Mrs.Bolin
for those of you that have been through this.....Update
January 7, 2013 at 3:08 PM

Does your man curse, tell you to shut up etc, in front of your kids? I understand my man is stressed and tired and he has been working nights 7 days a week. He is a wonderful husband, my bestest friend ever and a wonderful daddy. Im very lucky to have this man. but over something little and stupid that we argue about, he told me to shutup in front of my 4 yr old today and dropped a F-bomb. I told him not to talk to me like that in front of my daughter and he told me to shutup again and walked out of the room. Serously? There is no exuse for that. I grew up with my dad as an alcoholic and he and my mom constantly fighting and my dad never hit my mom but he pushed her alot. I know my husbands parents argued alot when he was young and still do but never physical. It bothers me cause i never wanted my man to be like that with me in front of my kids. Any of you experienced this?

So i brought it up to him this morning while my baby was asleep and my daughter was at school. I told him that i know i havent been innocent in the past either(he rolled his eyes at me) cause i know he didnt wanna hear it. I told him that i know you are tired and stressed from work. When we are disagreeing over something if you would please not talk to me in front of the kids like that. He says "quit sayin stupid things all the time ". I said that it dont bother me when the kids arent around cause it dont. I said it again..please dont talk to me like that around the kids. I grew up with it and i dont want that with my kids. He brought up a bunch of crap that didnt have anything to do with it and i looked at him again and said that none of that matters. All i asked you was that if you would not talk to me like that around the kids. i just looked at him and walked out of the room before i blew up. I was mad. I was eating a sandwich and got pissed and threw it in the trash cause i lost my appitite. Grrrrrr. i went in the other room to fold laundry cause i clean when i get mad.After a hour, im in the kitchen loading the dishwasher and he comes in there and says something about the sandwich in the trash(normaly he gets pissed and yells). He said something about it but was totally cool. He looks at me and says " i will try not to do that stuff around them". Im thinkin..yeah right. But oh well. It took an hour for it to get through that hard head. Its cool now but that boy had my blood boiling all over again. Thanks everyone for the support. :). I knew i wasnt wrong for feeling how i did but its nice to hear it from you guys.


Replies

  • 1squishysmom
    January 8, 2013 at 7:37 PM

     Aw, hun, I hope he listens. To have your children see him so angry isn't good. Plus, him showing disrespect towards you is teaching them that they can do this, too. They are still young now, but it will stick. Good Luck with your talk.

    Quoting Mrs.Bolin:

    there have been a couple of times that he has come to me on his own later on and appologized. but yeah, he does need a break bad but cant get outa it. Im gonna sit down today and talk to him. He had a couple nights off from two vacations hours that he used. 

    Quoting 1squishysmom:

     My husband would NEVER even dream of talking to me like that! I am so sorry. We have been married for a very long time (21yrs) and that kind of disrespect never occurred.

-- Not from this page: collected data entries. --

Lemma ping_dns_servers_frame l s :
  calls_ext is_probe_call s (snd (ping_dns_servers host l s)).
Proof.
  revert s. induction l as [|ns l IH]; intros s; simpl.
  - apply calls_ext_refl.
  - unfold bind.
    destruct (scapy_ping_once host ns ping_timeout s) as [[st|e] s1] eqn:E;
      destruct (scapy_ping_once_frame _ _ _ _ _ _ E) as [_ [_ C]]; simpl.
    + eapply calls_ext_trans; [exact C |].
      destruct (IH (printed (dns_line ns st) s1)) as [cs Hcs]. exists cs. exact Hcs.
    + exact C.
Qed.

Lemma ping_user_targets_frame l s :
  calls_ext is_probe_call s (snd (ping_user_targets host l s)).
Proof.
  revert s. induction l as [|t l IH]; intros s; simpl.
  - apply calls_ext_refl.
  - unfold bind.
    destruct (_resolve_target host t s) as [[v|e] s0] eqn:R;
      destruct (resolve_frame _ _ _ _ _ R) as [_ [C0 _]];
      assert (C0' : calls_ext is_probe_call s s0)
        by (eapply calls_ext_weaken; [| exact C0];
            intros c Hc; unfold is_probe_call; now rewrite Hc);
      simpl; [| exact C0'].
    destruct (scapy_ping_once host t ping_timeout s0) as [[st|e] s1] eqn:E;
      destruct (scapy_ping_once_frame _ _ _ _ _ _ E) as [_ [_ C]]; simpl.
    + eapply calls_ext_trans; [exact C0' |].
      eapply calls_ext_trans; [exact C |].
      destruct (IH (printed (user_line (fst v) (snd v) st) s1)) as [cs Hcs].
      exists cs. exact Hcs.
    + eapply calls_ext_trans; [exact C0' | exact C].
Qed.
(** * Service-module synthesis of the data-service generator

    A shallow embedding of
    [packages/amplication-data-service-generator/src/server/resource/service/create-service.ts]
    and of the helpers it calls, followed by the properties of the two
    modules (the entity's service and its base service) it produces. *)

From Stdlib Require Import String Ascii List Bool Lia.
Import ListNotations.
Local Open Scope string_scope.
Local Open Scope list_scope.
#[local] Set Warnings "-register-all".

(** ** Syntax trees

    The nodes of [ast-types] that the generator builds or inspects.  As in
    [ast-types], every node lives in one type and a node's kind is its
    constructor.  A comment is kept as a sibling that precedes the node it
    is attached to. *)
Module Ast.

Inductive Node : Type :=
  | Identifier (name : string)
  | ThisExpression
  | Super
  | MemberExpression (object property : Node)
  | CallExpression (callee : Node) (arguments : list Node)
  | AwaitExpression (argument : Node)
  | LogicalExpression (operator : string) (left right : Node)
  | ArrowFunctionExpression (params : list Node) (body : Node)
  | ObjectExpression (properties : list Node)
  | SpreadProperty (argument : Node)
  | ObjectProperty (key value : Node)
  | TSParameterProperty (accessibility : string) (parameter typeAnnotation : Node)
  | ExpressionStatement (expression : Node)
  | ReturnStatement (argument : Node)
  | CommentLine (value : string)
  | VariableDeclaration (declare : bool) (id : Node)
  | TSInterfaceDeclaration (declare : bool) (id : Node)
  | ImportSpecifier (imported : Node)
  | ImportDeclaration (specifiers : list Node) (source : string)
  | ClassDeclaration (declare : bool) (id : Node) (superClass : option Node)
                     (body : list Node)
  | ClassMethod (kind : string) (key : Node) (async : bool)
                (params : list Node) (body : list Node).

(** A parsed source file: the statements of its program. *)
Definition File := list Node.

(** [namedTypes.Identifier.check] and [namedTypes.ClassMethod.check]. *)
Definition Identifier_check (n : Node) : bool :=
  match n with Identifier _ => true | _ => false end.

Definition ClassMethod_check (n : Node) : bool :=
  match n with ClassMethod _ _ _ _ _ => true | _ => false end.

(** The [name] of an identifier node. *)
Definition identifierName (n : Node) : option string :=
  match n with Identifier name => Some name | _ => None end.

End Ast.
Import Ast.

(** ** Entities *)

(** Modelled from the spec: the [Entity] and [EntityField] types of
    [types.ts] and [isPasswordField] of [util/field.ts] are not part of the
    sources at hand.  The spec gives a field a name and a capability tag
    that tells whether the field is sensitive, and an entity an ordered
    sequence of fields. *)
Inductive EnumDataType : Type :=
  | SingleLineText
  | WholeNumber
  | Password.

Record EntityField : Type := { name : string; dataType : EnumDataType }.

Record Entity : Type := { fields : list EntityField }.

Definition isPasswordField (field : EntityField) : bool :=
  match dataType field with Password => true | _ => false end.

(** ** Constants of [create-service.ts] *)

Definition ARGS_ID : Node := Identifier "args".
Definition DATA_ID : Node := Identifier "data".
Definition PASSWORD_SERVICE_ID : Node := Identifier "PasswordService".
Definition PASSWORD_SERVICE_MEMBER_ID : Node := Identifier "passwordService".

(** [memberExpression`this.${PASSWORD_SERVICE_MEMBER_ID}.hash`] *)
Definition HASH_MEMBER_EXPRESSION : Node :=
  MemberExpression (MemberExpression ThisExpression PASSWORD_SERVICE_MEMBER_ID)
                   (Identifier "hash").

Definition TRANSFORM_STRING_FIELD_UPDATE_INPUT_ID : Node :=
  Identifier "transformStringFieldUpdateInput".

Definition serviceTemplatePath : string := "./service.template.ts".
Definition serviceBaseTemplatePath : string := "./service.base.template.ts".

(** [new Set(["create", "update"])], with its membership test. *)
Definition PASSWORD_FIELD_ASYNC_METHODS : list string := ["create"; "update"].

Definition has (set : list string) (x : string) : bool :=
  existsb (String.eqb x) set.

(** ** Naming *)

Definition createServiceId (entityType : string) : Node :=
  Identifier (entityType ++ "Service").

Definition createServiceBaseId (entityType : string) : Node :=
  Identifier (entityType ++ "ServiceBase").

(** ** The mutation data mapping *)

(** [memberExpression`${ARGS_ID}.${DATA_ID}`] *)
Definition ARGS_DATA : Node := MemberExpression ARGS_ID DATA_ID.

Definition createMutationDataMapping (mappings : list Node) : Node :=
  match mappings with
  | [] => ARGS_ID
  | _ =>
      ObjectExpression
        [ SpreadProperty ARGS_ID;
          ObjectProperty DATA_ID
            (ObjectExpression (SpreadProperty ARGS_DATA :: mappings)) ]
  end.

(** The callback of [passwordFields.map] that builds the create mapping:
    [field: await this.passwordService.hash(args.data.field)]. *)
Definition createArgsProperty (field : EntityField) : Node :=
  let fieldId := Identifier (name field) in
  ObjectProperty fieldId
    (AwaitExpression
       (CallExpression HASH_MEMBER_EXPRESSION
          [MemberExpression ARGS_DATA fieldId])).

(** The callback of [passwordFields.map] that builds the update mapping:
    [field: args.data.field && await transformStringFieldUpdateInput(
       args.data.field, (password) => this.passwordService.hash(password))]. *)
Definition updateArgsProperty (field : EntityField) : Node :=
  let fieldId := Identifier (name field) in
  let valueMemberExpression := MemberExpression ARGS_DATA fieldId in
  ObjectProperty fieldId
    (LogicalExpression "&&" valueMemberExpression
       (AwaitExpression
          (CallExpression TRANSFORM_STRING_FIELD_UPDATE_INPUT_ID
             [ MemberExpression ARGS_DATA fieldId;
               ArrowFunctionExpression [Identifier "password"]
                 (CallExpression HASH_MEMBER_EXPRESSION
                    [Identifier "password"]) ]))).

(** The substitution mapping: the object literal of [createServiceModules],
    as the list of its entries in the order they are written. *)
Definition Mapping := list (string * Node).

Fixpoint lookup (mapping : Mapping) (key : string) : option Node :=
  match mapping with
  | [] => None
  | (k, v) :: rest => if String.eqb k key then Some v else lookup rest key
  end.

Definition passwordFieldsOf (entity : Entity) : list EntityField :=
  filter isPasswordField (fields entity).

Definition createMapping (entityName entityType : string) (entity : Entity)
  : Mapping :=
  let serviceId := createServiceId entityType in
  let serviceBaseId := createServiceBaseId entityType in
  let delegateId := Identifier entityName in
  let passwordFields := passwordFieldsOf entity in
  [ ("SERVICE", serviceId);
    ("SERVICE_BASE", serviceBaseId);
    ("ENTITY", Identifier entityType);
    ("FIND_MANY_ARGS", Identifier ("FindMany" ++ entityType ++ "Args"));
    ("FIND_ONE_ARGS", Identifier ("FindOne" ++ entityType ++ "Args"));
    ("CREATE_ARGS", Identifier (entityType ++ "CreateArgs"));
    ("UPDATE_ARGS", Identifier (entityType ++ "UpdateArgs"));
    ("DELETE_ARGS", Identifier (entityType ++ "DeleteArgs"));
    ("DELEGATE", delegateId);
    ("CREATE_ARGS_MAPPING",
      createMutationDataMapping (map createArgsProperty passwordFields));
    ("UPDATE_ARGS_MAPPING",
      createMutationDataMapping (map updateArgsProperty passwordFields)) ].

(** ** Reading an object expression *)

(** The value of the last property of an object expression's property list
    that is keyed by the identifier [key]: the one that wins when the
    object is built. *)
Fixpoint lastValueOf (key : string) (properties : list Node) : option Node :=
  match properties with
  | [] => None
  | p :: rest =>
      match lastValueOf key rest with
      | Some v => Some v
      | None =>
          match p with
          | ObjectProperty (Identifier k) v =>
              if String.eqb k key then Some v else None
          | _ => None
          end
      end
  end.


(** ** Helpers of [util/ast.ts] *)
Module AstUtil.
(** ** Uploads and portraits *)

Lemma generate_portrait_run now sid st s m bytes :
  dict_get sid (SESSION_STORE st) = Some s -> now <= s_expires_at s ->
  uploads s <> [] ->
  stored_match sid st = Some m -> top_match m <> None ->
  dict_get (basename (last (uploads s) "")) (UPLOADS_DIR st) = Some bytes ->
  generate_portrait now sid st = (Return (portrait_ok sid), store_portrait sid bytes st).
Proof.
  intros Hs Hle Hup Hm Htop Hblob. unfold generate_portrait.
  rewrite (bind_return _ _ _ _ _ (get_session_live now sid s st Hs Hle)).
  destruct (uploads s) as [|u us] eqn:Hu; [contradiction|].
  unfold stored_match in Hm.
  unfold bind, gets. cbv beta iota.
  destruct (dict_get sid (RESULT_STORE st)) as [e|]; [|discriminate].
  rewrite Hm. destruct (top_match m); [|contradiction].
  now rewrite Hblob.
Qed.

Lemma store_portrait_stored sid bytes st m :
  stored_match sid st = Some m ->
  stored_match sid (store_portrait sid bytes st) = Some m /\
  stored_portrait sid (store_portrait sid bytes st) = Some (portrait_path sid).
Proof.
  unfold stored_match, stored_portrait, store_portrait.
  cbn [RESULT_STORE set_RESULT_STORE set_RESULTS_DIR].
  destruct (dict_get sid (RESULT_STORE st)) as [e|]; [|discriminate].
  intros Hm. rewrite dict_get_set_same. split; [exact Hm | reflexivity].
Qed.

Lemma store_portrait_twice sid bytes st :
  store_portrait sid bytes (store_portrait sid bytes st) = store_portrait sid bytes st.
Proof.
  unfold store_portrait, set_RESULT_STORE, set_RESULTS_DIR.
  cbn [QUIZ_STORE QUESTION_STORE CHARACTER_STORE SESSION_STORE RESULT_STORE
       UPLOADS_DIR RESULTS_DIR].
  f_equal.
  - destruct (dict_get sid (RESULT_STORE st)) as [e|];
      now rewrite dict_get_set_same, dict_set_set.
  - now rewrite dict_set_set.
Qed.

(** X5. After a successful [generate_portrait], [get_result] serves the
    stored match with the path of the portrait of the session as its
    [portrait_url]; generating again with nothing else changed gives the
    same answer and leaves the stores as they are. *)
Theorem portrait_then_result (now t : Z) (sid : string) (st : Store)
    (s : Session) (m : MatchResult) (bytes : string) :
  dict_get sid (SESSION_STORE st) = Some s ->
  now <= s_expires_at s -> t <= s_expires_at s ->
  uploads s <> [] ->
  stored_match sid st = Some m -> top_match m <> None ->
  dict_get (basename (last (uploads s) "")) (UPLOADS_DIR st) = Some bytes ->
  exists st',
    generate_portrait now sid st = (Return (portrait_ok sid), st') /\
    get_result t sid st' =
      (Return (with_portrait_url (Some (portrait_path sid)) m), st') /\
    generate_portrait t sid st' = (Return (portrait_ok sid), st').
Proof.
  intros Hs Hle Ht Hup Hm Htop Hblob.
  exists (store_portrait sid bytes st).
  destruct (store_portrait_stored sid bytes st m Hm) as [Hm' Hp'].
  split; [now apply (generate_portrait_run now sid st s m bytes)|]. split.
  - rewrite (get_result_live t sid s); [|exact Hs | exact Ht].
    rewrite Hm'. unfold merged_result. rewrite Hp'. reflexivity.
  - rewrite (generate_portrait_run t sid _ s m bytes);
      [| exact Hs | exact Ht | exact Hup | exact Hm' | exact Htop | exact Hblob].
    now rewrite store_portrait_twice.
Qed.
(** * Qwen2-VL chat model: generation orchestration and streaming bridge

    A shallow embedding of [xinference/model/llm/transformers/qwen2_vl.py]:
    [chat], [_generate] and the generator [_generate_stream], with the
    properties of the two result shapes, of the defaults handed to the
    engine, of the fragments of a stream and of the way failures reach the
    caller.

    - The model engine (processor, [qwen_vl_utils], model) is an external
      collaborator: a record of functions, and every theorem holds for
      every such record. Each operation on it is logged in the [world].
    - Code that returns or raises is a computation in [M]: it gives a
      value or an exception, and the world it leaves.
    - The generator of [_generate_stream] is a state machine, advanced by
      [next]. Creating it runs nothing.
    - The thread of a stream is given by what it pushes to the streamer,
      how long the consumer waits at the queue for each push, and how
      [generate] ends; [Queue.get] gives up when a wait reaches the
      streamer's timeout.
    - The helpers of the package that the module imports
      ([generate_chat_completion], [generate_completion_chunk],
      [_transform_messages], [_to_chat_completion_chunks], [cache_clean])
      are modelled from the specification; each says so. *)

From Stdlib Require Import ZArith QArith String List Lia.
From stdpp Require Import base option list gmap strings pretty.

     My husband also works a lot. We own 2 small businesses, meaning no days off. He certainly doesn't sit at a desk (he has ADHD) and he still wouldn't talk like that to me, let alone in front of the children.

     Your husband needs a break badly and a serious talk. Our oldest son(20) has a temper when he's tired. His gf sometimes gets rude comments from him, but immediately afterwards, he always hugs her and tells her that he's sorry, that he's just so tired. They don't have children yet, but when they do, I certainly hope he can hold his temper a bit.

     Everyone gets tired. You have a choice in how you deal with it

     

     

  • DanaG70
    by DanaG70
    January 8, 2013 at 7:45 PM

     As for your update? I would NOT under any circumstance, put up with any man to speak to me in that manner in front of the kids or not.

    What he is doing to you is verbal abuse and just as bad if not worse than physical. Have a little more backbone and tell your husband that you are NOT stupid or say stupid things. He has no right to cuss at you or tell you to shut up because he doesn't agree with you. I don't care if he is stressed or not!

  • travelbunny
    January 8, 2013 at 8:28 PM

    no

  • Mrs.Bolin
    January 8, 2013 at 8:43 PM

    oh yeah,lol. i told him that. I get pissed when i get stressed too. i can understand that completely.But still. it is not right to do that in front of the kids. It pissed me off the couple times that he has done it and im not gonna put up with it. I let him have it. Thanks girl!! :)

    Quoting DanaG70:

     As for your update? I would NOT under any circumstance, put up with any man to speak to me in that manner in front of the kids or not.

    What he is doing to you is verbal abuse and just as bad if not worse than physical. Have a little more backbone and tell your husband that you are NOT stupid or say stupid things. He has no right to cuss at you or tell you to shut up because he doesn't agree with you. I don't care if he is stressed or not!